Para um bom escritor de histórias de terror, meia palavra basta para assustar os leitores. Quando a narrativa une crianças, monstros e pesadelos infantis, em um cenário paradisíaco com casas de praia, neve abundante e segredos à espreita, a escrita encontra as peças certas para superar expectativas. Mas sem a condução adequada, esses elementos se perdem no desenrolar da narrativa e deixam de fazer sentido. “O Menino que Desenhava Monstros”, de Keith Donohue, é a prova de que histórias de terror não são tão fáceis de criar.

Em uma pequena cidade dos Estados Unidos, Jack Peter, conhecido como Jip, é um garoto de 10 anos diagnosticado com Síndrome de Asperger, o que o faz temer sair de casa e ter contato físico ou interagir com outras pessoas. Como revela o próprio título do livro, Jip aproveita seus dias desenhando monstros assustadores, mas a brincadeira não é tão inofensiva como é para outras crianças. Quando seres estranhos começam a rondar pela vizinhança, assemelhando-se às criaturas desenhadas por Jip, seus pais passam a desconfiar de que os esboços do filho podem não ser tão inocentes quanto aparentam.


Apesar de acertar na seleção de elementos para sua história, Keith Donohue peca ao criar um clima de terror pretensioso demais que força o leitor a sentir medo a qualquer custo. Para isso, parte de comparações fracas e excessivas, como dizer que dois garotos cozinhando são “um par de bruxas em torno de um caldeirão fumegante” e que um mingau derramado “escorreu e se espalhou como sangue”. Esta é uma prática comum na maioria dos livros, seja qual for o gênero, mas nesse caso gera estranhamento e não cumpre seu papel graças à repetição excessiva.

Quanto aos personagens, faltam a eles a capacidade de cativar o leitor ou despertar a curiosidade. Jack Peter é misterioso e assustador, mas seus sentimentos não são aflorados e sua apatia pelo mundo anulam qualquer afeição do leitor, apesar de ser o personagem com maior potencial. A mãe, Holly, é uma mulher irritante que parece se aborrecer com tudo e todos constantemente, dedicando uma grosseria desnecessária principalmente ao pai de Jip. Tim, o pai, talvez seja o mais interessante do trio, mas passa a maior parte do tempo tendo más decisões. O amedrontado Nick, melhor amigo de Jip, e seus pais bêbados, Nell e Fred, protagonizam as cenas mais divertidas e agradáveis do livro, mas são tão curtas e secundárias que deixam de ter significado.

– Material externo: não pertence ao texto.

(* ===== verification/Uprintf.v ===== *)
(** * The user library's printf: user/printf.c

    The format is the contents of a string literal; the arguments are the
    64-bit values that [va_arg] finds.  Each character goes out with a
    [write] of its own from the local [c] of [putc], so printing changes the
    byte at [putc_c].  The specification gives the output of a format
    directive by directive. *)

From S2P Require Import Prelude Memory CString User Ulib.

(** A 64-bit value as a [long long]. *)
Definition s64 (x : Z) : Z := (x + 2 ^ 63) mod 2 ^ 64 - 2 ^ 63.

Definition digits : list Z := chars "0123456789ABCDEF".
Definition digit_at (d : Z) : Z := default 0 (digits !! Z.to_nat d).

(** [do{ buf[i++] = digits[x % base]; }while((x /= base) != 0);]; a [uint]
    has at most 32 digits. *)
Fixpoint printint_digits (k : nat) (x base : Z) : list Z :=
  match k with
  | O => []
  | S k => digit_at (x mod base) :: (if x / base =? 0 then [] else printint_digits k (x / base) base)
  end.

(** A literal that ends in a newline. *)
Definition line (s : string) : list Z := chars s ++ [NL].

(** [fmt[i]], with the NUL at the end. *)
Definition fmt_at (fmt : list Z) (i : nat) : Z := default 0 (fmt !! i).

Section printf.
Context {OS : Type} `{Kernel OS, Slots, Fuel}.

Definition putc (fd c : Z) : U OS unit :=
  st putc_c c;;
  write fd putc_c 1;;
  mret tt.

Definition printint (fd xx base : Z) (sgn : bool) : U OS unit :=
  let neg := sgn && (xx <? 0) in
  let x := if neg then u32 (- xx) else u32 xx in
  let buf := printint_digits 32 x base ++ (if neg then [ch "-"] else []) in
  for_each (reverse buf) (putc fd).

(** [for(i = 0; i < 16; i++, x <<= 4) putc(fd, digits[x >> 60]);] *)
Fixpoint printptr_loop (k : nat) (fd x : Z) : U OS unit :=
  match k with
  | O => mret tt
  | S k => putc fd (digit_at (Z.shiftr x 60));; printptr_loop k fd (u64 (Z.shiftl x 4))
  end.

Definition printptr (fd x : Z) : U OS unit :=
  putc fd (ch "0");;
  putc fd (ch "x");;
  printptr_loop 16 fd x.

(** [for(; *s; s++) putc(fd, *s);] *)
Fixpoint put_string (k : nat) (fd s : Z) : U OS unit :=
  match k with
  | O => no_fuel
  | S k =>
      c ← ld s;
      if ztrue c then putc fd c;; put_string k fd (s + 1) else mret tt
  end.

(** [va_arg(ap, ...)]: the next argument and the rest. *)
Definition va_arg (ap : list Z) : U OS (Z * list Z) :=
  match ap with
  | [] => panic "va_arg"
  | a :: ap => mret (a, ap)
  end.

(** One conversion: how many more characters it takes and what is left of
    the arguments. *)
Definition convert (fd c0 c1 c2 : Z) (ap : list Z) : U OS (nat * list Z) :=
  if c0 =? ch "d" then
    '(a, ap) ← va_arg ap; printint fd (s32 a) 10 true;; mret (0%nat, ap)
  else if (c0 =? ch "l") && (c1 =? ch "d") then
    '(a, ap) ← va_arg ap; printint fd (s64 a) 10 true;; mret (1%nat, ap)
  else if (c0 =? ch "l") && (c1 =? ch "l") && (c2 =? ch "d") then
    '(a, ap) ← va_arg ap; printint fd (s64 a) 10 true;; mret (2%nat, ap)
  else if c0 =? ch "u" then
    '(a, ap) ← va_arg ap; printint fd (u32 a) 10 false;; mret (0%nat, ap)
  else if (c0 =? ch "l") && (c1 =? ch "u") then
    '(a, ap) ← va_arg ap; printint fd (s64 a) 10 false;; mret (1%nat, ap)
  else if (c0 =? ch "l") && (c1 =? ch "l") && (c2 =? ch "u") then
    '(a, ap) ← va_arg ap; printint fd (s64 a) 10 false;; mret (2%nat, ap)
  else if c0 =? ch "x" then
    '(a, ap) ← va_arg ap; printint fd (u32 a) 16 false;; mret (0%nat, ap)
  else if (c0 =? ch "l") && (c1 =? ch "x") then
    '(a, ap) ← va_arg ap; printint fd (s64 a) 16 false;; mret (1%nat, ap)
  else if (c0 =? ch "l") && (c1 =? ch "l") && (c2 =? ch "x") then
    '(a, ap) ← va_arg ap; printint fd (s64 a) 16 false;; mret (2%nat, ap)
  else if c0 =? ch "p" then
    '(a, ap) ← va_arg ap; printptr fd (u64 a);; mret (0%nat, ap)
  else if c0 =? ch "c" then
    '(a, ap) ← va_arg ap; putc fd (u32 a);; mret (0%nat, ap)
  else if c0 =? ch "s" then
    '(s, ap) ← va_arg ap;
    (if s =? 0 then for_each (chars "(null)") (putc fd) else put_string fuel fd s);;
    mret (0%nat, ap)
  else if c0 =? ch "%" then
    putc fd (ch "%");; mret (0%nat, ap)
  else
    putc fd (ch "%");; putc fd c0;; mret (0%nat, ap).

(** [for(i = 0; fmt[i]; i++)]; [state] is true after a [%]. *)
Fixpoint vprintf_loop (k : nat) (fd : Z) (fmt : list Z) (i : nat) (state : bool) (ap : list Z) : U OS unit :=
  match k with
  | O => no_fuel
  | S k =>
      if ztrue (fmt_at fmt i) then
        let c0 := fmt_at fmt i in
        if negb state then
          if c0 =? ch "%" then vprintf_loop k fd fmt (i + 1) true ap
          else putc fd c0;; vprintf_loop k fd fmt (i + 1) false ap
        else
          let c1 := if ztrue c0 then fmt_at fmt (i + 1) else 0 in
          let c2 := if ztrue c1 then fmt_at fmt (i + 2) else 0 in
          '(more, ap) ← convert fd c0 c1 c2 ap;
          vprintf_loop k fd fmt (i + more + 1) false ap
      else mret tt
  end.

Definition vprintf (fd : Z) (fmt : list Z) (ap : list Z) : U OS unit :=
  vprintf_loop (S (length fmt)) fd fmt 0 false ap.

Definition fprintf (fd : Z) (fmt : list Z) (ap : list Z) : U OS unit := vprintf fd fmt ap.
Definition printf (fmt : list Z) (ap : list Z) : U OS unit := vprintf 1 fmt ap.
End printf.

(** ** What a format prints *)

(** A format directive; [Dec], [Uns] and [Hex] carry the number of [l]s. *)
Inductive directive :=
| Plain (c : Z) | Percent | Dec (l : nat) | Uns (l : nat) | Hex (l : nat) | Ptr | Chr | Str.

Definition show (d : directive) : list Z :=
  match d with
  | Plain c => [c]
  | Percent => chars "%%"
  | Dec l => ch "%" :: replicate l (ch "l") ++ [ch "d"]
  | Uns l => ch "%" :: replicate l (ch "l") ++ [ch "u"]
  | Hex l => ch "%" :: replicate l (ch "l") ++ [ch "x"]
  | Ptr => chars "%p"
  | Chr => chars "%c"
  | Str => chars "%s"
  end.

(** The numeral of a [uint], and a sign in front of it. *)
Definition numeral (base x : Z) : list Z := reverse (printint_digits 32 x base).
Definition signed (xx : Z) : list Z :=
  (if xx <? 0 then [ch "-"] else []) ++ numeral 10 (u32 (Z.abs xx)).

(** The sixteen hexadecimal digits of a 64-bit value. *)
Definition hex64 (x : Z) : list Z :=
  map (fun i => digit_at (Z.shiftr x (60 - 4 * Z.of_nat i) mod 16)) (seq 0 16).

(** [long] or not: what [va_arg] makes of an argument. *)
Definition int_arg (l : nat) (a : Z) : Z := if decide (l = 0%nat) then s32 a else s64 a.

(** [renders m d args text]: a directive prints [text] from its arguments;
    a string must not contain the byte that [putc] uses. *)
Inductive renders `{Slots} (m : memory) : directive -> list Z -> list Z -> Prop :=
| render_plain c : 0 < c < 2 ^ 8 -> c <> ch "%" -> renders m (Plain c) [] [c]
| render_percent : renders m Percent [] [ch "%"]
| render_dec l a : (l <= 2)%nat -> renders m (Dec l) [a] (signed (int_arg l a))
| render_uns l a : (l <= 2)%nat -> renders m (Uns l) [a] (numeral 10 (u32 a))
| render_hex l a : (l <= 2)%nat -> renders m (Hex l) [a] (numeral 16 (u32 a))
| render_ptr a : renders m Ptr [a] (chars "0x" ++ hex64 (u64 a))
| render_chr a : renders m Chr [a] [u8 a]
| render_null : renders m Str [0] (chars "(null)")
| render_str a l :
    cstr m a l -> a <> 0 -> Forall (fun c => 0 <= c < 2 ^ 8) l ->
    putc_c < a \/ a + Z.of_nat (length l) < putc_c -> renders m Str [a] l.

(** The nibbles of [x << 4] are those of [x] one place lower. *)
Lemma next_nibble x i :
  (i < 15)%nat ->
  Z.shiftr x (60 - 4 * Z.of_nat (S i)) mod 16 =
  Z.shiftr (u64 (Z.shiftl x 4)) (60 - 4 * Z.of_nat i) mod 16.
Proof.
  intros Hi. change 16 with (2 ^ 4). unfold u64. apply Z.bits_inj'. intros n Hn.
  destruct (Z.lt_ge_cases n 4).
  - rewrite !Z.mod_pow2_bits_low, !Z.shiftr_spec, Z.mod_pow2_bits_low, Z.shiftl_spec by lia.
    f_equal. lia.
  - by rewrite !Z.mod_pow2_bits_high by lia.
Qed.

(** A format of several directives. *)
Inductive formats `{Slots} (m : memory) : list directive -> list Z -> list Z -> Prop :=
| formats_nil : formats m [] [] []
| formats_cons d ds a1 a2 t1 t2 :
    renders m d a1 t1 -> formats m ds a2 t2 -> formats m (d :: ds) (a1 ++ a2) (t1 ++ t2).

(** Plain text before other directives. *)
Lemma formats_plain `{Slots} m cs ds args text :
  Forall (fun c => 0 < c < 2 ^ 8 /\ c <> ch "%") cs -> formats m ds args text ->
  formats m (map Plain cs ++ ds) args (cs ++ text).
Proof.
  intros Hcs Hf. induction Hcs as [|c cs [Hc Hp] Hcs IH]; [done|].
  apply (formats_cons m (Plain c) _ [] args [c] (cs ++ text)); [by constructor|done].
Qed.

Definition show_all (ds : list directive) : list Z := concat (map show ds).

Lemma fmt_at_app pre f j : fmt_at (pre ++ f) (length pre + j) = fmt_at f j.
Proof. unfold fmt_at. rewrite lookup_app_r by lia. by replace (length pre + j - length pre)%nat with j by lia. Qed.

Lemma fmt_at_app0 pre f : fmt_at (pre ++ f) (length pre) = fmt_at f 0.
Proof. by rewrite <-(fmt_at_app pre f 0), Nat.add_0_r. Qed.

(** A directive is a plain character or a [%] and what is converted. *)
Lemma show_cases `{Slots} m d a t :
  renders m d a t ->
  (exists c, d = Plain c /\ 0 < c < 2 ^ 8 /\ c <> ch "%" /\ a = [] /\ t = [c]) \/
  exists f, show d = ch "%" :: f /\ f <> [] /\ ztrue (fmt_at f 0) = true.
Proof.
  intros Hr. destruct Hr as [c| |[|[]] ? ?|[|[]] ? ?|[|[]] ? ?| | | |];
    [left; by exists c|right; eexists; split; [reflexivity|done]..].
Qed.

Section proof.
Context {OS : Type} `{K : Kernel OS, STR : !Streams OS, SLO : Slots, FUE : Fuel} (B : user OS -> Prop) (fd : Z).

(** The effect of printing [text]. *)
Record printed (text : list Z) (w w' : user OS) : Prop := {
  pr_output : output w'.(usys) fd = output w.(usys) fd ++ text;
  pr_mem : forall x, x <> putc_c -> mget w'.(umem) x = mget w.(umem) x;
  pr_ok : mem_ok w.(umem) -> mem_ok w'.(umem);
  pr_input : forall f, input w'.(usys) f = input w.(usys) f;
  pr_same : same_streams readable writable w.(usys) w'.(usys);
}.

Outro ponto que deveria acrescentar algo ao livro, mas que falha por desviar a atenção dos acontecimentos principais, é o mistério do navio naufragado desvendado por Holly. Na praia próxima à casa da família, a mulher descobre que um navio naufragou séculos antes e todos os seus tripulantes morreram. Holly passa grande parte do livro perdida nessa história, tempo que poderia ser melhor aproveitado se dedicado a explorar todas as facetas do enredo principal.

Apesar dos elementos que faltam ou deixam a desejar, o livro é agradável e bem feito no que diz respeito à sequência de seus acontecimentos. Ao mesmo tempo em que Jip parece ser ele próprio um monstro em posse de desenhos malignos, fica a dúvida se não é apenas um garoto que não sabe o que está fazendo e quais segredos obscuros esconde. O final é inesperado e fecha bem a história, ainda que a exposição de mistérios não seja suficiente para salvar o livro.

O que salta aos olhos durante toda a leitura é o potencial cinematográfico de “O Menino que Desenhava Monstros”. Todos os seus pontos negativos, se adaptados nas telas, trariam apenas características rotineiras de filmes de terror. Basta colocar um garoto endemoniado, um punhado de monstros criados em CGI, pais superprotetores e histéricos e está formado um filme para quebrar recordes de bilheteria. Talvez quando chegar ao cinema os monstros de Jack Peter façam mais sentido.